> **WORK ORDER**: In the listing below, find the line with "as (m1 & s1" and the line with "destruct (mlen mod 8 =? 0)". Repeat those two lines and all lines between them exactly.

> **EXERCISE DATA**:

(** C4.  One PRR step (RFC 6937): the data an ACK delivers is added to
    [prr_delivered] once; once the pipe is at or below [snd_ssthresh] the new
    window lies between the pipe and [snd_ssthresh] and grows by at most the
    reduction bound plus a segment; above it, what has been sent in recovery
    stays proportional, [prr_out + sndcnt <= ceil(prr_delivered * ssthresh /
    RecoverFS)], unless nothing may be sent.  No intermediate of the computation
    wraps. *)
Theorem tcp_sack_prr_ack_correct fuel tp acked prev :
  snd_ok tp -> rel (snd_una tp) (snd_highrxt tp) <= rel (snd_una tp) (snd_max tp) ->
  0 <= t_maxseg tp < 65536 -> rel (snd_una tp) (snd_max tp) < Z.of_nat fuel ->
  prr_ok tp -> rel (snd_una tp) (snd_max tp) < 268435456 ->
  0 <= acked < 268435456 -> 0 <= prev < 268435456 ->
  exists tp',
    tcp_sack_prr_ack fuel tp acked prev = Some tp' /\
    tp' = tp <| prr_delivered ::= prr_delivered tp' |> <| snd_cwnd ::= snd_cwnd tp' |> /\
    prr_delivered tp' = prr_delivered tp + prr_delta tp acked prev /\
    pipe_spec tp <= snd_cwnd tp' /\
    (pipe_spec tp <= snd_ssthresh tp ->
       snd_cwnd tp' <= snd_ssthresh tp /\
       snd_cwnd tp' - pipe_spec tp <=
         Z.max (prr_delivered tp' - prr_out tp) (prr_delta tp acked prev) + t_maxseg tp) /\
    (snd_ssthresh tp < pipe_spec tp ->
       (prr_out tp + (snd_cwnd tp' - pipe_spec tp) - 1) * prr_recoverfs tp
         < prr_delivered tp' * snd_ssthresh tp \/ snd_cwnd tp' = pipe_spec tp).
Proof. apply prr_ack_spec. Qed.
Lemma ck_span_even odd :
  odd && (0 <? mlen) = false ->
  exists s, ck_span odd w mlen sum len c0 = Some s /\ ck_len s = len /\
            ck_inv (P ++ take (Z.to_nat mlen) w) s.
Proof using Hw Hm Htot HPe Hoc Hb.
  intros Hodd. unfold ck_span. rewrite Hodd. cbn [mbind option_bind].
  assert (Hs : 0 <= sum) by apply Hoc. pose proof (zlen_nonneg P).
  destruct (span_loops (S (length w)) mlen sum w Hw Hm Hs (span_small w Hw (Z.le_refl _)))
    as (m1 & s1 & w1 & -> & H2 & s3 & H3 & Hoc3 & Hs3); [unfold zlen; lia|].
  cbn [mbind option_bind]. rewrite H2. cbn [mbind option_bind].
  replace (mlen mod 8 - 8 + 8) with (mlen mod 8) by lia.
  pose proof (zlen_take_eq mlen w Hm) as Hlt.
  destruct (mlen mod 8 =? 0) eqn:H8; cbn [negb andb].
  - eexists. split; [done|]. split; [done|]. unfold ck_inv. cbn [ck_sum ck_mlen].
    replace (mlen - mlen mod 8) with mlen by lia.
    pose proof (Forall_take _ (Z.to_nat mlen) _ Hw) as Ht.
    pose proof (word_sum_nonneg true _ Ht). pose proof (word_sum_bound _ Ht) as Hbt.
    assert (He : Z.even mlen = true) by (rewrite Zeven_mod; Z.div_mod_to_equations; lia).
    rewrite Hlt, He in Hbt. split; [lia|].
    destruct (mlen mod 8 =? -1) eqn:?; [lia|].
    rewrite zlen_app, even_add, Hlt, HPe, He, word_sum_P.
    split; [done|]. split; [|lia]. apply oc_add; [done|by apply oc_refl].
  - rewrite H3. cbn [mbind option_bind].
    assert (Hsum : oc s3 (word_sum true P + word_sum true (take (Z.to_nat (mlen - mlen mod 2)) w))).
    { etrans; [exact Hoc3|]. apply oc_add; [done|].
      by apply oc_refl, word_sum_nonneg, Forall_take. }
    destruct (mlen mod 2 - 2 =? -1) eqn:Hlast.
    + destruct (odd_tail mlen w Hw Hm ltac:(lia)) as (b & -> & Hbb & Ht).
      cbn [mbind option_bind]. eexists. split; [done|]. split; [done|].
      unfold ck_inv. cbn [ck_sum ck_mlen ck_c0]. rewrite Hlast, word_sum_P.
      rewrite zlen_app, Hlt, even_add, HPe.
      assert (He : Z.even mlen = false) by (rewrite Zeven_mod; lia).
      rewrite He, Ht, word_sum_app, zlen_take_eq by (Z.div_mod_to_equations; lia).
      replace (Z.even (mlen - mlen mod 2)) with true
        by (rewrite Zeven_mod; Z.div_mod_to_equations; lia).
      split; [lia|]. split; [done|]. split; [done|]. split; [|lia].
      unfold byteP in *. rewrite Z.add_assoc. apply oc_add; [done|]. simpl.
      rewrite Z.add_0_r. apply oc_refl. lia.
    + eexists. split; [done|]. split; [done|].
      unfold ck_inv. cbn [ck_sum ck_mlen]. rewrite Hlast, word_sum_P, zlen_app, Hlt, even_add, HPe.
      assert (Hz : mlen mod 2 = 0) by (Z.div_mod_to_equations; lia).
      assert (He : Z.even mlen = true) by (rewrite Zeven_mod; lia).
      rewrite He. rewrite Hz, Z.sub_0_r in Hsum.
      split; [lia|]. split; [done|]. split; [done|lia].
Qed.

> **TASK ANSWER**:
    as (m1 & s1 & w1 & -> & H2 & s3 & H3 & Hoc3 & Hs3); [unfold zlen; lia|].
  cbn [mbind option_bind]. rewrite H2. cbn [mbind option_bind].
  replace (mlen mod 8 - 8 + 8) with (mlen mod 8) by lia.
  pose proof (zlen_take_eq mlen w Hm) as Hlt.
  destruct (mlen mod 8 =? 0) eqn:H8; cbn [negb andb].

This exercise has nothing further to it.